Writers and friends Malena Watrous and Sabrina Orah Mark have much in common.
They both attended Barnard, the Columbia-affiliated women’s college, for their bachelor’s degrees before receiving M.F.A.s from the Iowa Writers’ Workshop. Since leaving the UI, both have found success at other institutes of higher education.
Mark is a Park Fellow at the University of Georgia, and Watrous holds a Jones Lectureship in Creative Writing at Stanford University.
“I’m really looking forward to my homecoming trip to Iowa,” Watrous wrote in an e-mail to The Daily Iowan.
Watrous will read from her début novel, If You Follow Me, at Prairie Lights Books, 15 S. Dubuque St., at 7 p.m. today, along with Mark, who will read from Tsim Tsum, her second book of poetry. Admission is free.
Mark believes any good poem should dwell within the “innermost,” a feat she hopes to achieve with her prose poems.
“Tsim Tsum is a Kabbalistic claim that a being cannot become, or come into existence, unless the creator of that being departs from that being,” she said.
Critics have called Tsim Tsum more than a mere collection of poems; it is a collage of surreal moments, contradictory by nature, equal parts here and there, sinister and innocent, dream and reality. Mark chose “the architecture of the prose poem” because she believes it is the closest form that “resembles a home marked by all these things.”
The main figures in Tsim Tsum, Walter B. and Beatrice, were introduced in Mark’s first book, The Babies.

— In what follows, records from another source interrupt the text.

(** * OgImgVyshkaClub: the preview compositing engine

    A shallow embedding of [internal/preview/preview.go] and the
    properties of it that the specification states.

    Conventions of the embedding.
    - A Go [string] is a [String.string]: both are sequences of 8-bit
      bytes.  A Go [[]byte] is an [option (list byte)], [None] being
      the nil slice, which [drawBackground] tests for.
    - A Go [int] is a [Z]; sums and differences are wrapped to 64 bits
      by [wrap64].  A [float64] is a [Q]: the floats of the layout
      are integers and halves of integers, which a [float64] holds
      exactly; the product [255 * Opacity] is rounded to a [float64]
      by [round64]; the ratio that [scale] computes is kept as the
      exact quotient.
    - A function returning [(T, error)] returns a [result T]; the
      methods of [Preview], which read and write the fields of their
      receiver, live in the monad [M], whose state is the receiver and
      whose outcomes are a value, an error or a run-time panic.
    - The libraries the file imports ([image], [vips], [truetype], the
      embedded font table, the rasterizer of [gg]) are the fields of
      the class [Libraries]; [unicode/utf8] and the part of [gg] that the
      properties talk about are modelled after their Go sources. *)

From Stdlib Require Import ZArith QArith Qround Qabs List String Ascii Lia Bool.
Import ListNotations.
Lemma slashRule_result (t r : jsstring) :
  slashRule t = Some r ->
  exists day month year d m,
    split (cu "/") t = [day; month; year]
    /\ 1 <= d <= 31 /\ 1 <= m <= 12
    /\ ge_int (Num.parseInt year) 1900 = true
    /\ r = Num.toString (Num.parseInt year) ++ js "-" ++ twoDigits m
           ++ js "-" ++ twoDigits d.
Proof.
  intros H.
  destruct (split (cu "/") t) as [|day [|month [|year [|x l]]]] eqn:S;
    try (rewrite slashRule_other in H by (rewrite S; cbn; lia); discriminate).
  rewrite (slashRule_parts _ _ _ _ S) in H.
  destruct (inRange _ _ _) eqn:R; [|discriminate].
  unfold inRange in R. rewrite !andb_true_iff in R.
  destruct R as ((((D1 & D2) & M1) & M2) & Y).
  destruct (small_number _ _ D1 D2) as (d & Ed & Hd).
  destruct (small_number _ _ M1 M2) as (m & Em & Hm).
  rewrite Ed, Em in H. rewrite !padded_number in H by lia.
  injection H as <-. exists day, month, year, d, m. auto.
Qed.

End WithHost.

(** X8. A date of the calendar written dd/MM/yyyy, with a year from 0
    to 9999: part_000 returns it as YYYY-MM-DD whatever the year;
    part_001 and firebase.ts return the same text when the year is 1900
    or later, and nothing for an earlier year. *)
Theorem french_dates_agree :
  forall (host : Host) (d m y : Z),
    0 <= y <= 9999 -> 1 <= m <= 12 -> 1 <= d <= DaysInMonth y (m - 1) ->
    Part000Date.parseFrenchDate (frenchDate d m y) = Some (isoDate y m d)
    /\ Part001Date.parseFrenchDate (frenchDate d m y)
       = (if 1900 <=? y then Some (isoDate y m d) else None)
    /\ FirebaseDate.parseFrenchDate (frenchDate d m y)
       = (if 1900 <=? y then Some (isoDate y m d) else None).
Proof.
  intros host d m y Hy Hm Hd. pose proof (DaysInMonth_range y (m - 1)) as R.
  split; [apply french_part000; assumption|].
  apply french_part001; lia.
Qed.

“When the [first] book was done, I began to miss Walter B. and Beatrice,” she said. “I wanted them to return to me, but because they already were goners. I needed to make for them a field, a field contingent on being gone … and meet them there.”
The characters in If You Follow Me were important to author Watrous as well.
“They took on a life of their own,” she said. “[It] became a strange sort of love story.”
Her novel focuses on Marina, a recent college graduate, as she follows her girlfriend to a rural Japanese town to teach English in order to avoid dealing with her grief in the aftermath of her father’s suicide. However, Marina soon realizes that the past is not so easily discarded, especially under the constraints of the Japanese garbage law, which dictates what she may and may not throw away.
“These dirty, rotten, disgusting things kept finding their back to her,” Watrous said. “It’s a nice metaphor for what she was going through emotionally.”
After each violation, Marina received an unintentionally humorous letter from her supervisor, forcing her to confront some difficult questions, such as how do you decide what to keep and what to abandon? What do you do with the things that refuse to be left behind?
Watrous wants to create characters that are vivid and surprising, characters whose lives readers want to be privy to.
“They’re wonderful young writers,” Prairie Lights co-owner Jan Weissmiller said. “Sabrina’s poems have a whimsical quality to them. And Malena came recommended by [authors] who have given compelling readings here.”